EDITORIAL NOTE: This edition of the Market Structure Map ran nearly a year ago, on May 30, 2012, right ahead of the NIRI National Conference, the IR profession’s annual gathering. We’re at NIRI again now, in sultry south Florida with our professional compatriots conferencing at the Westin Diplomat in Hollywood. After spending several hours at the ModernIR booth, this still seems apropos. Catch you next week. -TQ
“So we should target value investors next week.”
Those eight words say much about IR today. I heard them on a weekly web meeting with a Nasdaq-traded company whose name most everybody knows. The point isn’t who said it. The idea applies to all of us. More in a moment.

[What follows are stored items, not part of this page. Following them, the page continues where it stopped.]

(** * OpenClaw content script: a shallow embedding and its verified properties

    The development embeds the in-page engine of [src/popup.js] (the content
    script part, lines 445-946): visibility and classification tables, the
    element descriptor, the accessibility tree builder, the Set-of-Mark
    labeller, the target resolver, the interaction simulator, the command
    dispatcher and the wait-for-selector promise.

    Modelling conventions.
    - A JavaScript string is a [string]; one character stands for one code
      unit, and [for (const char of text)] visits the characters in order.
    - A JavaScript number is an integer [Z] (fractions and NaN do not occur in
      the properties below).
    - The DOM is a tree of [Node]s.  An element carries an identity [eid]:
      a JavaScript reference to an element is modelled by that identity, and
      an in-place mutation [el.setAttribute(..)] rewrites the element of the
      tree which has this identity.
    - What the browser decides (the CSS selector engine, XPath evaluation,
      the default action of a click, scrolling) is a parameter, the class
      [Browser]; the few facts about CSS that the labeller relies on are
      stated once, in [BrowserLaws].
    - The page runs no script of its own while a command executes: dispatched
      events are recorded in a log, listeners of the page are not modelled.
    - The box and the computed style of an element are among its properties;
      writing or removing the mark attribute leaves them as they are (the
      overlay is presentational). *)

From Stdlib Require Import ZArith String Ascii List Bool Lia.
From Stdlib Require Import Numbers.DecimalString Numbers.DecimalZ Numbers.DecimalNat.
From stdpp Require Import base option list gmap strings.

First, at NIRI National next week I’m a panelist Monday along with Jason Lenzo, Director of Equity and Fixed-Income Trading at Russell Investments. Russell indices benchmark tomorrow for rebalancing, by the way. Our panel hits market structure and how it affects institutional trading and IR targeting today. Come ask tough questions.
Back to those words. There’s an action in them: Target. An audience: Value investors. A timeframe: Next week.
The kicker: This company is a growth story. What’s wrong with growth stories right now? Well, consider the environment. Yesterday, markets were briefly rattled by the Conference Board’s consumer confidence survey, which dipped more than expected. US stocks were up anyway, but not on growth. Money saw Chinese stimulus, Swiss capital controls to keep the franc from climbing, and rising yields on Spanish and Italian bonds as reasons to buy short-term shelters. US stocks.
Growth stocks, or value stocks?
Exactly.
Next week the situation might be wholly different. A growth story might indeed be a growth stock. Or a GARP stock. Stock and story are not the same, any more than summer and winter clothing at your favorite retailer are hot items simultaneously. Sure, it’s all clothing. But context matters. Got a tough environment? Inventory to move? You’re a value story.
How do you know you’re a value, growth or GARP stock – as opposed to story? Market structure. Studying ownership isn’t going to tell you. That data won’t keep up with fads, let alone seasons. And settlement data has no personality, no time horizon.
Sure, you can continue selling coats year-round. “We don’t worry about the stock, we just tell a good story.” Good luck selling those parkas in Jackson, Mississippi, in June.
Now, does your CFO get this modern concept? If not, you have an exhilarating challenge ahead.
You’ll need something to back you up: Data. If no tool in your IR arsenal tells you the consumer sentiment in your shares – whether you’re winter coats or swimsuits – then your toolbox is rotary dial on a smartphone planet. Time for an upgrade.